With the recent news that Lumen Technologies is expanding its edge-computing services into Europe, we got to thinking about edge adoption domestically vs. across the pond. Here, we connect with Steve Grabow, Lumen Technologies senior vice president of edge computing, to get his perspective at this moment of growth. Take a look…
Smart Industry: What are the most drastic differences with edge adoption in the industrial space domestically vs. Europe, Asia and other markets?
Steve: Data sovereignty and privacy considerations are key drivers for adoption of edge computing in Europe and many other countries globally. GDPR and other data-privacy laws can prohibit code or data from existing outside specific geographic boundaries. This can constrain data and analytics teams from adopting centralized/cloud-based environments. By localizing analytics in edge environments, data remains close to its originating location, increasing the likelihood of compliance and decreasing the level of risk to businesses.
Smart Industry: Why is this the case?
Steve: Vast amounts of data is produced by IoT, sensors, cameras and other technology at the customer premises. Edge computing offers efficiency and performance opportunities that make it an attractive alternative or complementary venue.
For example, retailers are looking to video analytics, tied to point-of-sale systems that manage inventory shrinkage. Imagine a self-checkout where a customer does not need to scan an item before placing it in the bagging area. Video analytics are required to identify the input action. This action then triggers a review of items that have been scanned within the point-of-sale system. These systems must work together in real time to gather, analyze, and act on the data to ensure the experience was as expected.
Speed is critical to optimize the customer experience and reduce loss. If the system takes too long to interpret the action, the result will be a poor customer experience or continued inventory shrinkage. Now imagine this at scale across multiple lanes and hundreds of shoppers per day. The application must work through an immense amount of data in milliseconds, which can only be supported by edge computing to achieve the desired outcomes.
Smart Industry: What about differences with edge-computing adoption among manufacturing verticals domestically and globally?

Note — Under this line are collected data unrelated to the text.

(* ------------------------------------------------------------------ *)
(** ** One request *)

Definition http (A : Type) : Type := io (HttpState * W) RpcError A.
(** [fetch_add(.., Relaxed)] on a counter of the metrics. *)
Definition count (f : RpcMetrics → RpcMetrics) : http unit :=
  modify_state (fun '(s, w) => (mkHttpState (hs_next_id s) (f (hs_metrics s)), w)).
Definition add_requests (n : N) (m : RpcMetrics) : RpcMetrics :=
  mkRpcMetrics (u64_add (logical_requests m) n) (transport_attempts m) (transport_responses m) (transport_retries m).
Definition add_attempt (m : RpcMetrics) : RpcMetrics :=
  mkRpcMetrics (logical_requests m) (u64_add (transport_attempts m) 1) (transport_responses m) (transport_retries m).
Definition add_response (m : RpcMetrics) : RpcMetrics :=
  mkRpcMetrics (logical_requests m) (transport_attempts m) (u64_add (transport_responses m) 1) (transport_retries m).
Definition add_retry (m : RpcMetrics) : RpcMetrics :=
  mkRpcMetrics (logical_requests m) (transport_attempts m) (transport_responses m) (u64_add (transport_retries m) 1).

Definition transport_error (method : string) (error : HttpFailure) : RpcError :=
  Transport method
    (if hf_timeout error then "request timed out"
     else if hf_connect error then "connection failed"
     else if hf_body error then "response body failed" else "request failed").

Definition send_attempt (self : HttpRpc) (method : string) (body : Value) : http HttpResponse :=
  _ ← count add_attempt;
  response ← (fun '(s, w) => let '(r, w) := client_post (hp_client self) (hp_endpoint self) body w in
                (map_err (transport_error method) r, (s, w)));
  _ ← count add_response;
  mret response.

(** The chunks, as long as they stay within the limit. *)
Fixpoint read_chunks (self : HttpRpc) (method : string) (chunks : list (outcome HttpFailure (list byte)))
    (bytes : list byte) : outcome RpcError (list byte) :=
  match chunks with
  | [] => Ok bytes
  | chunk :: chunks =>
      chunk ← map_err (transport_error method) chunk;
      _ ← bail_if (hp_response_byte_cap self <? N.of_nat (length bytes + length chunk))
            (ResponseTooLarge method (hp_response_byte_cap self));
      read_chunks self method chunks (bytes ++ chunk)
  end.
Definition is_success (status : N) : bool := (200 <=? status) && (status <? 300).
Definition complete_attempt (self : HttpRpc) (method : string) (body : Value) : http Value :=
  response ← send_attempt self method body;
  _ ← lift (bail_if (negb (is_success (hr_status response))) (HttpStatus method (hr_status response)));
  _ ← lift (bail_if (match hr_content_length response with
                     | Some length => hp_response_byte_cap self <? length
                     | None => false
                     end) (ResponseTooLarge method (hp_response_byte_cap self)));
  bytes ← lift (read_chunks self method (hr_chunks response) []);
  lift (ok_or (value_from_slice bytes) (InvalidResponse method "body is not valid JSON")).

Definition retryable (error : RpcError) : bool :=
  match error with
  | Transport _ _ => true
  | HttpStatus _ status => (status =? 408) || (status =? 429) || ((500 <=? status) && (status <=? 504))
  | _ => false
  end.
(** The wait before the next attempt. *)
Definition backoff (self : HttpRpc) (attempt : N) : N :=
  saturating_mul (hp_retry_delay_ms self) (N.shiftl 1 (N.min attempt 10)).
(** The loop from [attempt] on, with [retries] to go: [attempt + retries] is the
    retry count. *)
Fixpoint attempts (self : HttpRpc) (method : string) (body : Value) (attempt : N) (retries : nat) : http Value :=
  fun w =>
    match complete_attempt self method body w, retries with
    | (Err error, w), S retries =>
        if retryable error then
          (_ ← count add_retry;
           _ ← modify_state (fun '(s, w) => (s, sleep_ms (backoff self attempt) w));
           attempts self method body (attempt + 1) retries) w
        else (Err error, w)
    | result, _ => result
    end.
Definition complete_request (self : HttpRpc) (method : string) (body : Value) : http Value :=
  attempts self method body 0 (N.to_nat (hp_retry_count self)).

Definition number_value (n : N) : Value := VNumber (PosInt n).
Definition request_body (id : N) (method : string) (params : Value) : Value :=
  VObject [("jsonrpc", VString "2.0"); ("id", number_value id); ("method", VString method); ("params", params)].
Definition is_2_0 (value : Value) : bool :=
  bool_decide ((get "jsonrpc" value ≫= as_str) = Some "2.0").
(** The answer to the request [id]. *)
Definition check_answer (method : string) (id : N) (value : Value) : outcome RpcError Value :=
  _ ← bail_if (negb (is_2_0 value)) (InvalidResponse method "jsonrpc is not 2.0");
  _ ← bail_if (negb (bool_decide ((get "id" value ≫= as_u64) = Some id)))
        (InvalidResponse method "response id does not match request");
  match get "error" value with
  | Some error =>
      code ← ok_or (get "code" error ≫= as_i64) (InvalidResponse method "error object lacks integer code");
      Err (JsonRpc code (default "unspecified provider error" (get "message" error ≫= as_str)))
  | None => ok_or (get "result" value) (InvalidResponse method "missing result")
  end.
Definition next_id : http N :=
  fun '(s, w) => (Ok (hs_next_id s), (mkHttpState (u64_add (hs_next_id s) 1) (hs_metrics s), w)).
Definition http_request (self : HttpRpc) (method : string) (params : Value) : http Value :=
  _ ← count (add_requests 1);
  id ← next_id;
  value ← complete_request self method (request_body id method params);
  lift (check_answer method id value).

(* ------------------------------------------------------------------ *)
(** ** A batch *)

Definition BATCH_BYTES : N := 1024 * 1024.
Definition reserve_ids (count : N) : http N :=
  fun '(s, w) =>
    match checked_add (hs_next_id s) count with
    | Some next => (Ok (hs_next_id s), (mkHttpState next (hs_metrics s), w))
    | None => (Err InvalidBatch, (s, w))
    end.
Definition batch_body (first : N) (method : string) (params : list Value) : Value :=
  VArray (imap (fun index params => request_body (first + N.of_nat index) method params) params).
Definition invalid_batch (method : string) : RpcError :=
  InvalidResponse method "invalid batch response envelope or member".

(** One member of the answer, put where its identifier says. *)
Definition place_member (method : string) (first : N) (results : list (option Value)) (member : Value) :
    outcome RpcError (list (option Value)) :=
  id ← ok_or (get "id" member ≫= as_u64) (invalid_batch method);
  index ← ok_or (i ← checked_sub id first; if i <? N.of_nat (length results) then Some (N.to_nat i) else None)
            (invalid_batch method);
  slot ← match results !! index with Some slot => Ok slot | None => Panic "index out of bounds" end;
  _ ← bail_if (match slot with Some _ => true | None => false end || negb (is_2_0 member)) (invalid_batch method);
  _ ← match get "error" member with
      | Some error =>
          _ ← bail_if (match get "result" member with Some _ => true | None => false end) (invalid_batch method);
          code ← ok_or (get "code" error ≫= as_i64) (invalid_batch method);
          _ ← ok_or (get "message" error ≫= as_str) (invalid_batch method);
          Err (JsonRpc code "batch member failed")
      | None => Ok tt
      end;
  result ← ok_or (get "result" member) (invalid_batch method);
  Ok (<[index := Some result]> results).
Definition check_batch (method : string) (first : N) (count : nat) (value : Value) : outcome RpcError (list Value) :=
  members ← ok_or (members ← as_array value; if (length members =? count)%nat then Some members else None)
              (invalid_batch method);
  results ← fold_m (place_member method first) (replicate count None) members;
  mapM (fun result => ok_or result (invalid_batch method)) results.

Definition http_batch_request (self : HttpRpc) (method : string) (params : list Value) : http (list Value) :=
  _ ← lift (bail_if (match params with [] => true | _ => false end || (256 <? N.of_nat (length params))) InvalidBatch);
  let count_ := N.of_nat (length params) in
  first ← reserve_ids count_;
  let body := batch_body first method params in
  _ ← lift (bail_if (BATCH_BYTES <? N.of_nat (length (value_to_bytes body))) InvalidBatch);
  _ ← count (add_requests count_);
  value ← complete_request self method body;
  lift (check_batch method first (length params) value).

(** The client as an [Rpc], with the world's clock and timeout. *)
Definition http_rpc (self : HttpRpc) (now : HttpState * W → N * (HttpState * W))
    (timeout : ∀ {A}, N → http A → HttpState * W → option (outcome RpcError A) * (HttpState * W)) :
    RpcIface (HttpState * W) := {|
  rpc_request := http_request self;
  rpc_batch_request := http_batch_request self;
  rpc_metrics := fun '(s, _) => hs_metrics s;
  rpc_now := now;
  rpc_timeout := fun A => timeout
|}.
End Client.

(* ------------------------------------------------------------------ *)
(** ** A batch answers in the order of its requests *)

(** [m] is a well-formed member answering the request [id] with [r]. *)
Definition answers (id : N) (m r : Value) : Prop :=
  (get "id" m ≫= as_u64) = Some id ∧ is_2_0 m = true ∧ get "error" m = None ∧ get "result" m = Some r.
(** The members, each in the slot of its identifier, next to the results. *)
Definition slots_ok (first : N) (slots results : list (option Value)) : Prop :=
  length slots = length results ∧
  ∀ i, match slots !! i, results !! i with
       | Some (Some m), Some (Some r) => answers (first + N.of_nat i) m r
       | Some None, Some None | None, None => True
       | _, _ => False
       end.

Lemma omap_insert_slot (slots : list (option Value)) i m : slots !! i = Some None →
  omap id (<[i := Some m]> slots) ≡ₚ m :: omap id slots.
Proof.
  revert i. induction slots as [|slot slots IH]; intros [|i] H; simpl in *; try done; [by simplify_eq|].
  specialize (IH i H). destruct slot as [m'|]; simpl; [|done]. rewrite IH. constructor.
Qed.
Lemma slots_insert first slots results i m r : slots_ok first slots results → results !! i = Some None →
  answers (first + N.of_nat i) m r →
  slots !! i = Some None ∧ slots_ok first (<[i := Some m]> slots) (<[i := Some r]> results).
Proof.
  intros [Hl H] Hi Ha. pose proof (H i) as Hs. rewrite Hi in Hs.
  destruct (slots !! i) as [[?|]|] eqn:Es; try done. split; [done|]. split; [by rewrite !length_insert|].
  intros j. destruct (decide (j = i)) as [->|Hne].
  - rewrite !list_lookup_insert_eq; [done|by eapply lookup_lt_Some..].
  - rewrite !list_lookup_insert_ne by done. apply H.
Qed.

Lemma place_member_inv method first results member results' : place_member method first results member = Ok results' →
  ∃ i r, results !! i = Some None ∧ answers (first + N.of_nat i) member r ∧ results' = <[i := Some r]> results.
Proof.
  unfold place_member. intros H. apply bind_ok in H as (n & Hid%ok_or_ok & H).
  apply bind_ok in H as (i & Hi%ok_or_ok & H). apply bind_Some in Hi as (k & Hk%checked_sub_Some & Hi).
  destruct Hk as [-> Hle]. destruct (N.ltb_spec (n - first) (N.of_nat (length results))) as [Hlt|]; simplify_eq.
  apply bind_ok in H as (slot & Hslot & H). destruct (results !! N.to_nat (n - first)) as [slot'|] eqn:Es; simplify_eq.
  apply bind_ok in H as (u & Hb%bail_if_ok & H). apply orb_false_iff in Hb as [Hnone H2].
  apply negb_false_iff in H2. destruct slot as [?|]; [done|]. apply bind_ok in H as (u' & He & H).
  destruct (get "error" member) as [error|] eqn:Ee.
  { apply bind_ok in He as (? & _ & He). apply bind_ok in He as (? & _ & He). by apply bind_ok in He as (? & _ & He). }
  apply bind_ok in H as (r & Hr%ok_or_ok & H). simplify_eq. exists (N.to_nat (n - first)), r.
  split_and!; try done. rewrite N2Nat.id. unfold answers. replace (first + (n - first)) with n by lia. by split_and!.
Qed.
Lemma place_members method first members : ∀ results results' slots,
  slots_ok first slots results → fold_m (place_member method first) results members = Ok results' →
  ∃ slots', slots_ok first slots' results' ∧ omap id slots' ≡ₚ members ++ omap id slots.
Proof.
  induction members as [|m members IH]; intros results results' slots Hs H; [injection H as <-; by exists slots|].
  apply bind_ok in H as (results1 & Hp & H). apply place_member_inv in Hp as (i & r & Hi & Ha & ->).
  destruct (slots_insert _ _ _ _ _ _ Hs Hi Ha) as [Hslot Hs1].
  destruct (IH _ _ _ Hs1 H) as (slots' & Hs' & Hperm). exists slots'. split; [done|].
  rewrite Hperm, omap_insert_slot by done. symmetry. apply Permutation_middle.
Qed.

Steve: The motivation for edge-computing adoption among manufacturers is consistent globally. Manufacturers need compute power closer to where data is generated to turn connected devices into smart systems. And they need ultra-low latency to ensure real-time systems control.
Quality assurance is the lifeline of a manufacturing facility. Failure to identify product that is out of specification quickly results in loss of time and raw material. It introduces rework. It also can lead to equipment failure and can compromise worker safety. A factory line that goes down, even for a short period of time, can cost a company millions of dollars.
Fine-tuning the automation and reducing the variation in output results in optimal productivity. The systems that collaborate to analyze and tune automation need to be perfectly synced. Moving the compute farther from the point of production increases risk to the system. It is for this reason that most smart-manufacturing applications reside on the premises. However, IT-infrastructure management is not necessarily a core competency to manufacturers. Edge computing can help solve these challenges by providing a managed cloud solution, on the premises or in an edge datacenter, to provide the proximity and resiliency needed in a familiar cloud model.
Smart Industry: What do you see changing with edge computing in the industrial space in the coming years?
Steve: Lumen is investing in edge computing. We see this as an immense growth area and expect adoption of edge computing to grow in the industrial space, as well as numerous other industries, over the next few years.